14 DAY TRIAL // The U.S. Department of Health and Human Services (HHS) has issued a $4.3 million fine for violations of the Health Insurance Portability and Accountability Act's (HIPAA) privacy provisitions.
This marks the first HIPAA civil penalty issued by the HHS since the act was passed in 1996 and is directed at a Maryland health plan and health care provider called Cignet.
HHS' Office for Civil Rights (OCR) began investigating Cignet back in 2008 after some of its patients complained about being refused access to their medical records.
Under the HIPAA Privacy Rule covered entities are required to provide copies of the medical records within 30 days (and a maximum of 60) since receiving the request.
According stipulations of the Health Information Technology for Economic and Clinical Health (HITECH) Act of 2009, failure to do so carries a penalty of $1.3 million.

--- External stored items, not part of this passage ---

(* ===== verification/TaskTransferProps.v ===== *)
(** * Properties of the task transfer

    The transfer keeps the consistency of the task tables, leaves nothing with
    the source and loses nothing on the way; with the identifiers of [plan] it
    cannot fail. *)

From Stdlib Require Import Ascii.
From stdpp Require Import prelude strings list gmap sorting.
From S2P Require Import Prelude PyValue PyText JsonText Sql TaskModels TaskStore TaskStoreInv MergeRefs TaskTransfer.

(* ------------------------------------------------------------------ *)
(** ** One changed row, as a function on the database *)

Section step.
Context (src tgt : string).
Implicit Types (c : change) (d : db).

Definition of_source c : bool := bool_decide (row_anima (ch_row c) = src).
Definition new_key c : string * string := (if of_source c then tgt else row_anima (ch_row c), ch_new_id c).
Definition renamed c : task_row := rename_row (fst (new_key c)) (ch_new_id c) (ch_entry c) (ch_input c) (ch_row c).

Definition moved_tasks c (t : list task_row) : list task_row :=
update_where (λ r, bool_decide (task_key r = task_key (ch_row c)))
  (rename_row (fst (new_key c)) (ch_new_id c) (ch_entry c) (ch_input c)) t.
Definition moved_attempts c (t : list attempt_row) : list attempt_row :=
update_where (λ a, bool_decide (attempt_task a = task_key (ch_row c))) (rename_attempt tgt (ch_new_id c)) t.
Definition moved_refs c (t : list attempt_row) : list attempt_row :=
update_where (λ a, bool_decide (attempt_task a = (tgt, ch_new_id c)))
  (move_result_ref (row_task_id (ch_row c)) (ch_new_id c)) t.
Definition moved_wakeups c (t : list wakeup_row) : list wakeup_row :=
update_where (λ k, bool_decide ((wk_anima k, wk_task_id k) = task_key (ch_row c))) (rename_wakeup tgt (ch_new_id c)) t.
Definition moved_aliases c (t : list alias_row) : list alias_row :=
update_where (λ a, bool_decide ((al_anima a, al_task_id a) = task_key (ch_row c))) (rename_alias tgt (ch_new_id c)) t.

But Cignet didn't only fail to provide patients with their medical records. It also refused to hand them over to OCR when being subpoenaed, forcing the HSS to obtain a court ruling.
This repeated refusal to comply with HSS investigations is a HIPAA violation and attracted an additional $3 million fine, raising the total penalty to $4.3 million.
OCR determined that Cignet violated the rights of 41 individuals, some of which informed the company of their intention to obtain health care services from physicians that weren't under its employment.
"Covered entities and business associates must uphold their responsibility to provide patients with access to their medical records, and adhere closely to all of HIPAA’s requirements," said OCR Director Georgina Verdugo.
"The U.S. Department of Health and Human Services will continue to investigate and take action against those organizations that knowingly disregard their obligations under these rules," she stressed.